Il periodo di invecchiamento minimo in legno dovrà essere di:
“Vin Santo di Montepulciano” tre anni
“Vin Santo di Montepulciano riserva” cinque anni
“Vin Santo di Montepulciano occhio di pernice” otto anni

Art 6
 I vini a DOC “Vin Santo di Montepulciano” all’atto dell’immissione al consumo devono rispondere alle seguenti caratteristiche:
“Vin Santo di Montepulciano”
colore: dal giallo dorato all’ambrato intenso;
profumo: intenso, etereo, caratteristico di frutta matura;
sapore: amabile , ampio e vellutato, con intensa rotondità;
titolo alcolometrico volumico totale minimo: 17,00% vol.;
titolo alcolometrico volumico da svolgere minimo: 2,00% vol.;
acidità volatile massima: 1,7 g/l;
acidità totale minima: 4,5 g/l;
estratto secco netto minimo: 20,0 g/l;
“Vin Santo di Montepulciano riserva”
colore: dal giallo dorato all’ambrato intenso;
profumo: intenso, etereo, caratteristico di frutta matura;
sapore: amabile o dolce, ampio e vellutato, con intensa rotondità titolo alcolometrico volumico totale minimo: 17,00% vol.;
titolo alcolometrico volumico effettivo minimo: 14,50% vol.;
titolo alcolometrico volumico da svolgere minimo: 2,50% vol.;
acidità volatile massima: 1,7 g/l;
acidità totale minima: 4,5 g/l;
estratto secco netto minimo: 22,0 g/l;
“Vin Santo di Montepulciano occhio di pernice”
colore: tra ambrato e topazio con ampia unghia rossiccia che si fa
marrone con l’età;
profumo: intenso, ricco, complesso, di frutta matura e altre sfumature;
titolo alcolometrico volumico totale minimo: 18,00% vol.;
titolo alcolometrico volumico effettivo minimo: 15,00% vol.;
titolo alcolometrico volumico da svolgere minimo: 3,00% vol.;
acidità volatile massima: 1,8 g/l;
acidità totale minima: 4,5 g/l;
estratto secco netto minimo: 25,0 g/l;

Art 7
Alle denominazioni di origine controllata di cui all’art. 2 è vietata l’aggiunta di qualsiasi qualificazione diversa da quelle previste nel presente disciplinare, ivi compresi gli aggettivi: extra, fine, scelto, superiore, selezionato e similari.
E’ consentito tuttavia l’uso di indicazioni che facciano riferimento a nomi.
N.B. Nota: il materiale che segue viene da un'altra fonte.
(* ===== verification/CallCounter.v ===== *)
(** * The sliding-window call counter

    pkg/callcounter/callcounter.go (batch validation) and pkg/callcounter/memory.go
    (the in-process backend).  The state is the map of entries, one per (key, window);
    an entry holds its timestamps oldest first and, once a weighted bucket has written
    to it, one magnitude per timestamp.  Each exported method holds the mutex for its
    whole body, so a run is a sequence of calls; [Cleanup] releases the lock between
    batches and is given as a mark phase and sweep batches.  The clock is an argument:
    the instant [m.now()] returns inside the critical section.

    Slice capacities are not represented: [shouldCompact] decides only whether a slice
    is copied to a smaller array, which leaves its elements as they are.

    The specification is a log that never forgets: every admitted call with its instant
    and magnitude, and the keys that have an entry.  [AdmitAll_refines_log] shows that the
    pruned store gives exactly the answers the full log would. *)
From stdpp Require Import base tactics list gmap strings fin_maps.
From Stdlib Require Import ZArith Lia SpecFloat Sorted.
From S2P Require Import Prelude GoStrings Float64 CompositeKey.
#[local] Open Scope Z_scope.

Module CallCounter.
Import CompositeKey.

(** ** The admission contract (pkg/capability/enforce.go) *)

Record QuotaBucket := mkBucket {
  Key : string;
  WindowSec : Z;
  Counted : bool;
  Weight : float64;
  Limit : float64;
}.

Definition MaxWeightedTotal : float64 := of_Z (2 ^ 53).

(** ** Validation (callcounter.go) *)

Inductive error :=
| ErrNoBuckets
| ErrDuplicateBuckets
| ErrWindowTooSmall
| ErrWindowTooLarge
| ErrMaxEntriesTooSmall
| ErrMaxEntriesTooLarge
| ErrWeightNotFinite
| ErrWeightNegative
| ErrWeightTooLarge
| ErrCountedLimitBelowOne
| ErrCountedLimitFractional
| ErrLimitNotFinite
| ErrLimitNotPositive
| ErrLimitTooLarge
| ErrEntryLimit
| ErrWeightedEntryLimit.

#[global] Instance error_eq_dec : EqDecision error.
Proof. solve_decision. Defined.

Definition cleanupMarginFactor : Z := 2.
Definition MaxWindowSeconds : Z :=
  Z.min (max_int64 / (cleanupMarginFactor * second)) max_int64.
Definition MaxEntries : Z := 2147483647.
Definition MaxWeightedEntriesPerKey : Z := 100000.

Definition checkWindowSec (windowSec : Z) : option error :=
  if windowSec <? 1 then Some ErrWindowTooSmall
  else if MaxWindowSeconds <? windowSec then Some ErrWindowTooLarge
  else None.

Definition checkMaxEntries (maxEntries : Z) : option error :=
  if maxEntries <? 1 then Some ErrMaxEntriesTooSmall
  else if MaxEntries <? maxEntries then Some ErrMaxEntriesTooLarge
  else None.

Definition checkWeight (weight : float64) : option error :=
  if is_nan weight || is_inf weight then Some ErrWeightNotFinite
  else if f_lt weight f_zero then Some ErrWeightNegative
  else if f_gt weight MaxWeightedTotal then Some ErrWeightTooLarge
  else None.

Definition checkCountedLimit (limit : float64) : option error :=
  if f_lt limit f_one then Some ErrCountedLimitBelowOne
  else if negb (f_is_whole limit) then Some ErrCountedLimitFractional
  else None.

Definition checkTotalLimit (limit : float64) : option error :=
  if is_nan limit || is_inf limit then Some ErrLimitNotFinite
  else if f_le limit f_zero then Some ErrLimitNotPositive
  else if f_gt limit MaxWeightedTotal then Some ErrLimitTooLarge
  else None.

(** The [seen] set of storage keys, in bucket order. *)
Fixpoint checkDistinct (seen : gset string) (buckets : list QuotaBucket) : option error :=
  match buckets with
  | [] => None
  | b :: bs =>
      let sk := storageKey (Key b) (WindowSec b) in
      if bool_decide (sk ∈ seen) then Some ErrDuplicateBuckets
      else checkDistinct ({[ sk ]} ∪ seen) bs
  end.

Definition checkDistinctBuckets (buckets : list QuotaBucket) : option error :=
  checkDistinct ∅ buckets.

(** The body of the validation loop for one bucket. *)
Definition checkBucket (b : QuotaBucket) : option error :=
  match checkWindowSec (WindowSec b) with
  | Some e => Some e
  | None =>
    match checkTotalLimit (Limit b) with
    | Some e => Some e
    | None =>
      if Counted b then checkCountedLimit (Limit b)
      else checkWeight (Weight b)
    end
  end.

Fixpoint checkEach (buckets : list QuotaBucket) : option error :=
  match buckets with
  | [] => None
  | b :: bs => match checkBucket b with Some e => Some e | None => checkEach bs end
  end.

Definition checkBuckets (buckets : list QuotaBucket) : option error :=
  match buckets with
  | [] => Some ErrNoBuckets
  | _ =>
    match checkEach buckets with
    | Some e => Some e
    | None => checkDistinctBuckets buckets
    end
  end.

(** ** State (memory.go) *)

(** [weights] is [None] for a nil slice: a key that only ever took counted calls. *)
Record entry := mkEntry {
  timestamps : list time;
  windowSec : Z;
  weights : option (list float64);
}.

Record InMemory := mkInMemory {
  entries : gmap string entry;
  maxKeys : Z;
  maxWeightedEntries : Z;
}.

Definition NewInMemory (maxKeys maxWeightedEntries : Z) : InMemory :=
  mkInMemory ∅ maxKeys maxWeightedEntries.

Definition set_entries (m : InMemory) (es : gmap string entry) : InMemory :=
  mkInMemory es (maxKeys m) (maxWeightedEntries m).

(** The elements of a slice; ranging over a nil slice is ranging over an empty one. *)
Definition slice (w : option (list float64)) : list float64 :=
  match w with Some l => l | None => [] end.

Definition isWeighted (e : entry) : bool :=
  match weights e with
  | None => false
  | Some w => (length w =? length (timestamps e))%nat
  end.

Definition weightedTotal (liveWeights : list float64) : float64 :=
  fold_left f_add liveWeights f_zero.

Definition admitNewKey (m : InMemory) : option error :=
  if (0 <? maxKeys m) && (maxKeys m <=? Z.of_nat (size (entries m)))
  then Some ErrEntryLimit else None.

Definition appendCall (ts : list time) (ws : option (list float64)) (now : time)
    (weight : float64) (weighted : bool) : list time * option (list float64) :=
  let ts := ts ++ [now] in
  if weighted then (ts, Some (slice ws ++ [weight])) else (ts, ws).

Definition trimOldest (ts : list time) (ws : option (list float64)) (n : Z)
    : list time * option (list float64) :=
  if Z.of_nat (length ts) <=? n then (ts, ws)
  else
    let k := Z.to_nat (Z.of_nat (length ts) - n) in
    (drop k ts,
     match ws with
     | Some w => if (0 <? length w)%nat then Some (drop k w) else Some w
     | None => None
     end).

Definition storeEntry (e : entry) (ts : list time) (ws : option (list float64))
    (weighted : bool) : entry :=
  mkEntry ts (windowSec e) (if weighted then Some (slice ws) else weights e).

(** The prune loop: the weights are read at the index of the timestamp. *)
Fixpoint pruneLoop (cutoff : time) (ts : list time) (ws : list float64)
    : list time * list float64 :=
  match ts with
  | [] => ([], [])
  | t :: ts' =>
      let '(v, vw) := pruneLoop cutoff ts' (tail ws) in
      if negb (time_after t cutoff) then (v, vw)
      else (t :: v, match ws with w :: _ => w :: vw | [] => vw end)
  end.

Definition pruneInWindow (e : entry) (cutoff : time)
    : list time * option (list float64) * bool :=
  let weighted := isWeighted e in
  let '(v, vw) := pruneLoop cutoff (timestamps e)
                    (if weighted then slice (weights e) else []) in
  (v, if weighted then Some vw else None, weighted).

Definition nanosecond_of (t : time) : Z := t mod second.
Definition floorToMicro (t : time) : time :=
  time_add t (- (nanosecond_of t mod 1000)).

(** [time.Duration(w) * time.Second]. *)
Definition window_of (w : Z) : duration := wrap_int64 (w * second).
Definition cutoff_of (now : time) (w : Z) : time :=
  time_add now (wrap_int64 (- window_of w)).

(** [IncrementAndGet]: record a call and return the in-window count, keeping the
    newest [maxEntries]. *)
Definition IncrementAndGet (clock : time) (m : InMemory) (key : string)
    (windowSec maxEntries : Z) : InMemory * result Z error :=
  match checkWindowSec windowSec with
  | Some e => (m, Err e)
  | None =>
  match checkMaxEntries maxEntries with
  | Some e => (m, Err e)
  | None =>
    let now := floorToMicro clock in
    let cutoff := cutoff_of now windowSec in
    let sk := storageKey key windowSec in
    match (match entries m !! sk with
           | Some e => Ok e
           | None => match admitNewKey m with
                     | Some err => Err err
                     | None => Ok (mkEntry [] windowSec None)
                     end
           end) with
    | Err err => (m, Err err)
    | Ok e =>
      let '(valid, validWeights, weighted) := pruneInWindow e cutoff in
      let '(valid, validWeights) := appendCall valid validWeights now f_one weighted in
      let '(valid, validWeights) := trimOldest valid validWeights maxEntries in
      (set_entries m (<[ sk := storeEntry e valid validWeights weighted ]> (entries m)),
       Ok (Z.of_nat (length valid)))
    end
  end
  end.

Definition bucketWeight (b : QuotaBucket) : float64 :=
  if Counted b then f_one else Weight b.

Definition bucketTotal (counted : bool) (ts : list time) (ws : option (list float64))
    : float64 :=
  if counted then of_Z (Z.of_nat (length ts))
  else if negb (length (slice ws) =? length ts)%nat then of_Z (Z.of_nat (length ts))
  else weightedTotal (slice ws).

(** ** Retry estimates *)

Definition positive_remaining (ts : time) (window : duration) (now : time) : duration :=
  let r := time_sub (time_add ts window) now in
  if 0 <? r then r else 0.

Fixpoint retryWeightLoop (valid : list time) (ws : list float64) (freed needed : float64)
    (window : duration) (now : time) : duration :=
  match valid, ws with
  | ts :: valid', w :: ws' =>
      let freed := f_add freed w in
      if f_ge freed needed then positive_remaining ts window now
      else retryWeightLoop valid' ws' freed needed window now
  | _, _ => 0
  end.

Definition retryAfterForWeight (valid : list time) (ws : list float64) (needed : float64)
    (window : duration) (now : time) : duration :=
  if f_le needed f_zero then 0 else retryWeightLoop valid ws f_zero needed window now.

Definition retryAfterFromPivot (valid : list time) (cur limit : Z) (window : duration)
    (now : time) : duration :=
  let idx := cur - limit in
  if (0 <=? idx) && (idx <? Z.of_nat (length valid)) then
    match valid !! Z.to_nat idx with
    | Some ts => positive_remaining ts window now
    | None => 0
    end
  else 0.

(** [int64(f)] for a value in range. *)
Definition int64_of_float (f : float64) : Z := default 0 (f_trunc f).

Definition bucketRetryAfter (b : QuotaBucket) (valid : list time)
    (ws : option (list float64)) (cur : float64) (window : duration) (now : time)
    : duration :=
  if Counted b then
    retryAfterFromPivot valid (int64_of_float cur) (int64_of_float (Limit b)) window now
  else
    let needed := f_sub (f_add cur (bucketWeight b)) (Limit b) in
    let ws := if negb (length (slice ws) =? length valid)%nat
              then replicate (length valid) f_one else slice ws in
    retryAfterForWeight valid ws needed window now.

(** ** AdmitAll *)

Record bucketState := mkState {
  st_b : QuotaBucket;
  st_sk : string;
  st_e : bool;                       (** [e != nil] *)
  st_valid : list time;
  st_weights : option (list float64);
  st_weighted : bool;
  st_window : duration;
  st_cur : float64;
}.

Record AdmitResult := mkAdmit {
  admitted : bool;
  deniedIndex : Z;
  total : float64;
  retryAfter : duration;
}.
Ragioni sociali e marchi privati non aventi significato laudativo e non idonei a trarre in inganno l’acquirente.
Il vino a denominazione di origine controllata “Vin Santo di Montepulciano” deve essere immesso al consumo esclusivamente in bottiglie di vetro di tipo bordolese o similari di capacità non superiore a 0,750 litri con l’uso esclusivo del tappo di sughero raso bocca.